Dominique
Strauss-Kahn et Nafissatou Diallo sont parvenus hier à un accord financier
mettant un point final à l’affaire du Sofitel. On ne saura donc jamais ce qui s’est
passé dans la suite 2806. La procédure est courante dans le système judiciaire
américain ; vos journaux l’expliquent en détail. Aucun de ceux
que j’ai parcourus ne relève à quel point tout ceci est balzacien : l’argent
corrupteur et régulateur ; l’inconvenance d’une certaine presse ; le
pouvoir dont seul la mort peut faire passer l’envie (Berlusconi revient, a-t-on
appris hier ! Sarkozy se tient en embuscade ; DSK, blanchi, va-t-il
faire son retour en politique ?) ; et bien sûr, pour reprendre le
titre d’une des parties d’un roman de Balzac, « Ce que l’amour coûte aux
vieillards » (6 millions de dollars, murmure-t-on, dans le cas de DSK).
Voici
un extrait de Splendeurs et misères des
courtisanes (Diallo n’en est pas une, attention, le New York Post vient, lui aussi, de lui verser des sous pour avoir
écrit le contraire). C’est la scène où Nucingen, le vieux financier, négocie certains
arrangements monétaires avec une dame…
« D'irritations
en irritations et de dix mille en dix mille francs, le banquier était arrivé à
offrir soixante mille francs à madame de Saint-Estève, qui lui répondit par un
refus grimacé à désespérer un macaque.
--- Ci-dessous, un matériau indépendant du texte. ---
Lemma sub_is_close_gaps n :
  forall s, (length s <= n)%nat ->
  Regex.sub_scan percent_pattern percent_repl 0 s = close_gaps false s.
Proof.
  induction n as [|n IH]; intros s Hn.
  { destruct s; [reflexivity|simpl in Hn; lia]. }
  destruct s as [|c s']; [reflexivity|].
  cbn [Regex.sub_scan]. rewrite match_percent. cbv zeta.
  pose proof (Regex.span_app isdecimal (c :: s')) as Happ1.
  pose proof (Regex.span_all isdecimal (c :: s')) as Hall1.
  pose proof (Regex.span_stop isdecimal (c :: s')) as Hstop1.
  destruct (Regex.span isdecimal (c :: s')) as [ds r1] eqn:E1. cbn [fst snd] in *.
  pose proof (Regex.span_app isspace r1) as Happ2.
  pose proof (Regex.span_all isspace r1) as Hall2.
  pose proof (lstrip_span isspace r1) as Hl2.
  destruct (Regex.span isspace r1) as [ws r2] eqn:E2. cbn [fst snd] in *.
  assert (Hfail : isdecimal c = true ->
            match ws, r2 with
            | _ :: _, x :: _ => (percent =? x)%N = false
            | _, _ => True
            end ->
            c :: Regex.sub_scan percent_pattern percent_repl 0 s' =
            close_gaps false (c :: s')).
  { intros Hc Hno. cbn [close_gaps]. rewrite andb_false_l, Hc. f_equal.
    rewrite (IH s') by (simpl in Hn; lia). symmetry.
    apply close_gaps_after_digit.
    destruct s' as [|c2 s2]; [exact I|].
    destruct (isspace c2) eqn:Ec2; [|reflexivity]. simpl.
    (* the run of digits is [c] alone, and the white space starts at [c2] *)
    simpl in E1. rewrite Hc, (space_not_decimal c2 Ec2) in E1.
    injection E1 as <- <-.
    unfold gap_before_percent. rewrite Hl2.
    simpl in E2. rewrite Ec2 in E2.
    destruct (Regex.span isspace s2) as [ws2 r2'] eqn:E3.
    injection E2 as <- <-.
    destruct r2' as [|x r3]; [reflexivity|].
    rewrite N.eqb_sym. exact Hno. }
  destruct ds as [|d ds].
  { (* no digit here *)
    simpl in E1. destruct (isdecimal c) eqn:Ec.
    - destruct (Regex.span isdecimal s'); discriminate.
    - cbn [close_gaps]. rewrite andb_false_l, Ec. f_equal.
      apply IH. simpl in Hn; lia. }
  assert (Hc : isdecimal c = true).
  { simpl in E1. destruct (isdecimal c); [reflexivity|discriminate]. }
  destruct ws as [|w ws]; [now apply Hfail|].
  destruct r2 as [|x r3]; [now apply Hfail|].
  destruct (N.eqb_spec percent x) as [<-|Hx]; [|now apply Hfail].
  (* a match: digits [d :: ds], white space [w :: ws], then ['%'] *)
  rewrite Regex.sub_scan_skip.
  assert (Hs : c :: s' = (d :: ds) ++ (w :: ws) ++ percent :: r3)
    by (now rewrite Happ2, Happ1).
  rewrite Hs at 2.
  rewrite (close_gaps_digits false (d :: ds)), (close_gaps_gap (w :: ws)) by assumption.
  unfold percent_repl. cbn [nth]. rewrite <- app_assoc. f_equal. cbn [app]. f_equal.
  assert (Hskip : skipn (length (c :: s') - length r3 - 1) s' = r3).
  { replace s' with (tl (c :: s')) by reflexivity. rewrite Hs.
    assert (L : forall (a b : text), skipn (length (a ++ b) - length b - 1) (tl (a ++ b)) = b
                                     \/ a = []).
    { intros a b. destruct a as [|a0 a]; [now right|left]. cbn [app tl length].
      rewrite length_app.
      replace (S (length a + length b) - length b - 1)%nat with (length a) by lia.
      now rewrite skipn_app, skipn_all, Nat.sub_diag. }
    rewrite !app_assoc.
    destruct (L ((((d :: ds) ++ w :: ws) ++ [percent])) r3) as [H|H].
    - rewrite <- !app_assoc in *. exact H.
    - destruct ds; discriminate. }
  rewrite Hskip. apply IH.
  apply (f_equal (@length N)) in Hs. rewrite !length_app in Hs. simpl in Hs, Hn. lia.
Qed.

Lemma fix_percent_spacing_spec t : fix_percent_spacing t = close_gaps false t.
Proof. apply (sub_is_close_gaps (length t)). lia. Qed.

Lemma gap_site_mono b s : gap_site false s = true -> gap_site b s = true.
Proof.
  destruct s as [|c s]; simpl; [discriminate|].
  intros ->. apply orb_true_r.
Qed.

Lemma gap_site_prefix pre s b : gap_site false s = true -> gap_site b (pre ++ s) = true.
Proof.
  revert b. induction pre as [|c pre IH]; intros b H; simpl.
  - now apply gap_site_mono.
  - rewrite (IH _ H). apply orb_true_r.
Qed.

Lemma gap_site_digits b ds ws post :
  ds <> [] -> ws <> [] ->
  forallb isdecimal ds = true -> forallb isspace ws = true ->
  gap_site b (ds ++ ws ++ percent :: post) = true.
Proof.
  intros Hds Hws Hd Hw. revert b Hds Hd.
  induction ds as [|d ds IH]; intros b Hds Hd; [congruence|].
  simpl in Hd. apply andb_true_iff in Hd as [Hd1 Hd2].
  cbn [app gap_site]. rewrite Hd1. destruct ds as [|d' ds].
  - destruct ws as [|w ws]; [congruence|].
    pose proof (gap_before_percent_spaces (w :: ws) (percent :: post) Hw) as G.
    simpl in Hw. apply andb_true_iff in Hw as [Hw1 Hw2].
    cbn [app gap_site] in *. rewrite Hw1, G. simpl. apply orb_true_r.
  - rewrite IH; [apply orb_true_r|congruence|assumption].
Qed.

Lemma occurrence_gap_site t : has_occurrence t -> gap_site false t = true.
Proof.
  intros (pre & ds & ws & post & -> & Hds & Hws & Hd & Hw).
  apply gap_site_prefix. now apply gap_site_digits.
Qed.

Lemma gap_site_occurrence s : forall b,
  gap_site b s = true ->
  (b = true /\ exists ws post, s = ws ++ percent :: post /\ ws <> [] /\
                               forallb isspace ws = true)
  \/ has_occurrence s.
Proof.
  induction s as [|c s IH]; intros b H; [discriminate|].
  cbn [gap_site] in H. apply orb_true_iff in H as [H|H].
  - apply andb_true_iff in H as [H Hg]. apply andb_true_iff in H as [-> Hc].
    left. split; [reflexivity|].
    unfold gap_before_percent in Hg. rewrite lstrip_span in Hg.
    pose proof (Regex.span_app isspace (c :: s)) as Happ.
    pose proof (Regex.span_all isspace (c :: s)) as Hall.
    destruct (Regex.span isspace (c :: s)) as [ws r] eqn:E. cbn [fst snd] in *.
    destruct r as [|x post]; [discriminate|].
    apply N.eqb_eq in Hg as ->.
    exists ws, post. repeat split; [now symmetry| |assumption].
    simpl in E. rewrite Hc in E. destruct (Regex.span isspace s).
    injection E as <- _. discriminate.
  - right. destruct (IH _ H) as [(Hc & ws & post & -> & Hws & Hw)|Ho].
    + exists [], [c], ws, post. repeat split; try assumption; [discriminate|].
      simpl. now rewrite Hc.
    + destruct Ho as (pre & ds & ws & post & -> & Ho).
      exists (c :: pre), ds, ws, post. now split.
Qed.

Lemma close_gaps_fixed s : forall b, gap_site b s = false -> close_gaps b s = s.
Proof.
  induction s as [|c s IH]; intros b H; [reflexivity|].
  cbn [gap_site] in H. apply orb_false_iff in H as [H1 H2].
  cbn [close_gaps]. rewrite H1. f_equal. now apply IH.
Qed.

Lemma gap_before_percent_cons c s :
  gap_before_percent (c :: s) =
  if isspace c then gap_before_percent s else (c =? percent)%N.
Proof. unfold gap_before_percent. simpl. now destruct (isspace c). Qed.

Lemma gap_before_percent_close_gaps s :
  gap_before_percent (close_gaps false s) = gap_before_percent s.
Proof.
  induction s as [|c s IH]; [reflexivity|].
  cbn [close_gaps]. rewrite andb_false_l, !gap_before_percent_cons.
  destruct (isspace c) eqn:Ec; [|reflexivity].
  now rewrite (space_not_decimal c Ec).
Qed.

Lemma gap_site_close_gaps s : forall b, gap_site b (close_gaps b s) = false.
Proof.
  induction s as [|c s IH]; intros b; [reflexivity|].
  cbn [close_gaps].
  destruct (b && isspace c && gap_before_percent (c :: s)) eqn:E.
  - apply andb_true_iff in E as [E _]. apply andb_true_iff in E as [-> _]. apply IH.
  - cbn [gap_site]. rewrite IH, orb_false_r.
    destruct (b && isspace c) eqn:E2; [|reflexivity].
    apply andb_true_iff in E2 as [-> Hc].
    rewrite andb_true_l, gap_before_percent_cons, Hc in E.
    rewrite andb_true_l, gap_before_percent_cons, Hc.
    now rewrite (space_not_decimal c Hc), gap_before_percent_close_gaps.
Qed.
Après une nuit agitée, après avoir
reconnu combien Esther portait de désordre dans ses idées, après avoir réalisé
des gains inattendus à la Bourse, il vint enfin un matin avec l'intention de
lâcher les cent mille francs demandés par Asie, mais il voulait lui soutirer
une foule de renseignements.
–
Tu te décides donc, mon gros farceur ? lui dit Asie en lui tapant sur l'épaule.
La
familiarité la plus déshonorante est le premier impôt que ces sortes de femmes
prélèvent sur les passions effrénées ou sur les misères qui se confient à
elles; elles ne s'élèvent jamais à la hauteur du client, elles le font asseoir
côte à côte auprès d'elles sur leur tas de boue. Asie, comme on le voit,
obéissait admirablement à son maître.
–
Il le vaud pien, dit Nucingen.
–
Et tu n'es pas volé, répondit Asie. On a vendu des femmes plus cher que tu ne
paieras celle-là, relativement. Il y a femme et femme! De Marsay a donné de
feu Coralie soixante mille francs. Celle que tu veux a coûté cent mille francs
de première main; mais pour moi, vois-tu, vieux corrompu, c'est une affaire de
convenance.
–
Mèz ù ed-elle ?
–
Ah! tu la verras. Je suis comme toi: donnant, donnant !... Ah! çà, mon cher, ta
passion a fait des folies. Ces jeunes filles, ça n'est pas raisonnable. La
princesse est en ce moment ce que nous appelons une belle de nuit...
–
Eine pelle...
–
Allons, vas-tu faire le jobard ?... Elle a Louchard à ses trousses, je lui ai
prêté, moi, cinquante mille francs...
–
Finte-sinte ! tis tonc, s'écria le banquier.
–
Parbleu, vingt-cinq pour cinquante, ça va sans dire, répondit Asie. Cette
femme-là, faut lui rendre justice, c'est la probité même ! »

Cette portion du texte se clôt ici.